→ EXERCISE DATA:
BEGIN

(** * The crawl-and-extract engine of the universal quote parser

    A shallow embedding of [D_Z/main_d_z.py]: the selector registry, the
    record extractor, content validation, hash-based deduplication, the
    retry wrapper and the pagination walker, followed by the properties
    that the design document states about them. *)

From Stdlib Require Import NArith ZArith Ascii String List Lia Bool.
From stdpp Require Import base decidable countable list gmap.

Local Open Scope N_scope.

(** ** Python strings

    A Python [str] is a sequence of Unicode code points; [len] counts code
    points.  String literals of the source that are pure ASCII are written
    with [lit]. *)

Abbreviation char := N (only parsing).
Abbreviation str := (list N) (only parsing).

Fixpoint lit (s : string) : str :=
  match s with
  | EmptyString => []
  | String a s' => N_of_ascii a :: lit s'
  end.
Arguments lit : simpl never.

(** Truthiness of a [str]: the empty string is falsy. *)
Definition truthy (s : str) : bool :=
  match s with [] => false | _ :: _ => true end.

Definition str_eqb (a b : str) : bool := bool_decide (a = b).

(** [needle in haystack] for strings: some suffix of the haystack starts
    with the needle. *)
Fixpoint startswith (s p : str) : bool :=
  match p, s with
  | [], _ => true
  | _ :: _, [] => false
  | c :: p', d :: s' => (c =? d) && startswith s' p'
  end.

Fixpoint str_in (needle haystack : str) : bool :=
  startswith haystack needle ||
  match haystack with
  | [] => false
  | _ :: h' => str_in needle h'
  end.

(** ** The character database

    [str.strip], [str.isdigit], [str.lower], [str.upper] and the regular
    expression classes [\w] and [\s] are driven by the Unicode character
    database of the interpreter.  The engine is parametric in it. *)

Class Unicode := {
  isspace : char -> bool;      (* str.isspace on one character; also \s *)
  isdigit_ch : char -> bool;   (* str.isdigit on one character *)
  isalnum : char -> bool;      (* str.isalnum on one character *)
  lower : str -> str;          (* str.lower *)
  upper : str -> str           (* str.upper *)
}.

Section StringOps.
Context `{Unicode}.

Fixpoint lstrip (s : str) : str :=
  match s with
  | [] => []
  | c :: s' => if isspace c then lstrip s' else s
  end.

Definition rstrip (s : str) : str := rev (lstrip (rev s)).

(** [s.strip()] *)
Definition strip (s : str) : str := rstrip (lstrip s).

(** [s.isdigit()]: at least one character, and all of them digits. *)
Definition isdigit (s : str) : bool := truthy s && forallb isdigit_ch s.

(** [\w]: alphanumeric or underscore. *)
Definition is_word (c : char) : bool := isalnum c || (c =? 95).

(** [len(re.findall(r'[^\w\s]', s))] *)
Definition special_chars (s : str) : nat :=
  length (List.filter (fun c => negb (is_word c) && negb (isspace c)) s).
End StringOps.

(** *** The Basic Latin and Latin-1 Supplement blocks

    The concrete database for code points below 256, as CPython has it.
    Case mapping leaves the block in three places: [upper] of U+00B5 is
    U+039C, [upper] of U+00FF is U+0178 and [upper] of U+00DF is the two
    letters "SS".  Code points outside the table are left unclassified
    and unchanged; statements that use this instance are restricted to
    strings of the block. *)

Definition latin1_isspace (c : char) : bool :=
  ((9 <=? c) && (c <=? 13)) || ((28 <=? c) && (c <=? 32)) || (c =? 133) || (c =? 160).

Definition latin1_isdigit (c : char) : bool :=
  ((48 <=? c) && (c <=? 57)) || (c =? 178) || (c =? 179) || (c =? 185).

Definition latin1_isalpha (c : char) : bool :=
  ((65 <=? c) && (c <=? 90)) || ((97 <=? c) && (c <=? 122)) ||
  (c =? 170) || (c =? 181) || (c =? 186) ||
  ((192 <=? c) && (c <=? 255) && negb (c =? 215) && negb (c =? 247)).

Definition latin1_isalnum (c : char) : bool :=
  latin1_isalpha c || latin1_isdigit c || ((188 <=? c) && (c <=? 190)).

Definition latin1_lower_ch (c : char) : str :=
  if (65 <=? c) && (c <=? 90) then [c + 32]
  else if (192 <=? c) && (c <=? 222) && negb (c =? 215) then [c + 32]
  else if c =? 376 then [255]
  else if c =? 924 then [956]
  else [c].

Definition latin1_upper_ch (c : char) : str :=
  if (97 <=? c) && (c <=? 122) then [c - 32]
  else if c =? 181 then [924]
  else if c =? 223 then [83; 83]
  else if (224 <=? c) && (c <=? 254) && negb (c =? 247) then [c - 32]
  else if c =? 255 then [376]
  else if c =? 956 then [924]
  else [c].

#[export] Instance latin1 : Unicode := {|
  isspace := latin1_isspace;
  isdigit_ch := latin1_isdigit;
  isalnum := latin1_isalnum;
  lower := flat_map latin1_lower_ch;
  upper := flat_map latin1_upper_ch
|}.

(** ** UTF-8 and MD5

    [content.encode('utf-8')] followed by [hashlib.md5(...).hexdigest()].
    The text of a parsed page holds Unicode scalar values only (no lone
    surrogates), for which the encoding is total. *)

Abbreviation byte := N (only parsing).

Definition utf8_char (c : char) : list byte :=
  if c <? 128 then [c]
  else if c <? 2048 then
    [N.lor 192 (N.shiftr c 6); N.lor 128 (N.land c 63)]
  else if c <? 65536 then
    [N.lor 224 (N.shiftr c 12); N.lor 128 (N.land (N.shiftr c 6) 63);
     N.lor 128 (N.land c 63)]
  else
    [N.lor 240 (N.shiftr c 18); N.lor 128 (N.land (N.shiftr c 12) 63);
     N.lor 128 (N.land (N.shiftr c 6) 63); N.lor 128 (N.land c 63)].

Definition utf8 (s : str) : list byte := flat_map utf8_char s.

Module MD5.

Definition w32 (x : N) : N := x mod 4294967296.

Definition not32 (x : N) : N := N.lxor x 4294967295.

Definition rotl32 (x c : N) : N :=
  w32 (N.lor (N.shiftl x c) (N.shiftr x (32 - c))).

Definition K : list N :=
  [0xd76aa478; 0xe8c7b756; 0x242070db; 0xc1bdceee; 0xf57c0faf; 0x4787c62a;
   0xa8304613; 0xfd469501; 0x698098d8; 0x8b44f7af; 0xffff5bb1; 0x895cd7be;
   0x6b901122; 0xfd987193; 0xa679438e; 0x49b40821; 0xf61e2562; 0xc040b340;
   0x265e5a51; 0xe9b6c7aa; 0xd62f105d; 0x02441453; 0xd8a1e681; 0xe7d3fbc8;
   0x21e1cde6; 0xc33707d6; 0xf4d50d87; 0x455a14ed; 0xa9e3e905; 0xfcefa3f8;
   0x676f02d9; 0x8d2a4c8a; 0xfffa3942; 0x8771f681; 0x6d9d6122; 0xfde5380c;
   0xa4beea44; 0x4bdecfa9; 0xf6bb4b60; 0xbebfbc70; 0x289b7ec6; 0xeaa127fa;
   0xd4ef3085; 0x04881d05; 0xd9d4d039; 0xe6db99e5; 0x1fa27cf8; 0xc4ac5665;
   0xf4292244; 0x432aff97; 0xab9423a7; 0xfc93a039; 0x655b59c3; 0x8f0ccc92;
   0xffeff47d; 0x85845dd1; 0x6fa87e4f; 0xfe2ce6e0; 0xa3014314; 0x4e0811a1;
   0xf7537e82; 0xbd3af235; 0x2ad7d2bb; 0xeb86d391].
(** [Dataset.__call__(self)] *)
Definition __call__ (self : Dataset) : M dataset :=
  texts <- new_dataset (TextLineDataset (texts self)) ;;
  targets <- new_dataset (TextLineDataset (targets self)) ;;
  dataset <- _process self texts targets ;;
  ret dataset.

End Loader.

Arguments request raises c /.
Arguments new_dataset raises d /.

(* ================================================================== *)
(** ** Reading results *)

(** [returns m a]: the computation ran to its end and produced [a]. *)
Definition returns {A} (m : M A) (a : A) : Prop := outcome m = inr a.

(** [raised m e]: the computation stopped with the exception [e]. *)
Definition raised {A} (m : M A) (e : exn) : Prop := outcome m = inl e.

(** A framework that grants every request. *)
Definition lenient : call -> option string := fun _ => None.

(** The table [_create_lookup_table] asks for when given [file]. *)
Definition vocabulary_initializer (file : value) : TextFileInitializer :=
  {| filename := file;
     key_dtype := tf_string; key_index := WHOLE_LINE;
     value_dtype := tf_int64; value_index := LINE_NUMBER;
     delimiter := newline |}.

Definition vocabulary_table (file : value) : StaticVocabularyTable :=
  {| initializer := vocabulary_initializer file; num_oov_buckets := 1 |}.

(** What lines 48-49 leave in [targets]. *)
Definition normalised_targets (targets : value) : value :=
  match targets with PyStr s => PyList (chars s) | _ => targets end.

(** Projections of a pipeline: the arguments each kind of stage was
    built with, upstream stages first. *)
Fixpoint line_readers (d : dataset) : list value :=
  match d with
  | TextLineDataset f => [f]
  | Map src _ _ | Shuffle src _ _ | PaddedBatch src _ _ _
  | Prefetch src _ => line_readers src
  | Zip a b => line_readers a ++ line_readers b
  end.

Fixpoint map_stages (d : dataset) : list (map_fn * value) :=
  match d with
  | TextLineDataset _ => []
  | Map src f n => map_stages src ++ [(f, n)]
  | Shuffle src _ _ | PaddedBatch src _ _ _ | Prefetch src _ =>
      map_stages src
  | Zip a b => map_stages a ++ map_stages b
  end.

END

→ WHAT IS REQUIRED:
Each line from the one containing "src ++ [(f, n)]" to the end of the entries above should be copied exactly, and no other line.

→ RESULT OF THIS TASK:
  | Map src f n => map_stages src ++ [(f, n)]
  | Shuffle src _ _ | PaddedBatch src _ _ _ | Prefetch src _ =>
      map_stages src
  | Zip a b => map_stages a ++ map_stages b
  end.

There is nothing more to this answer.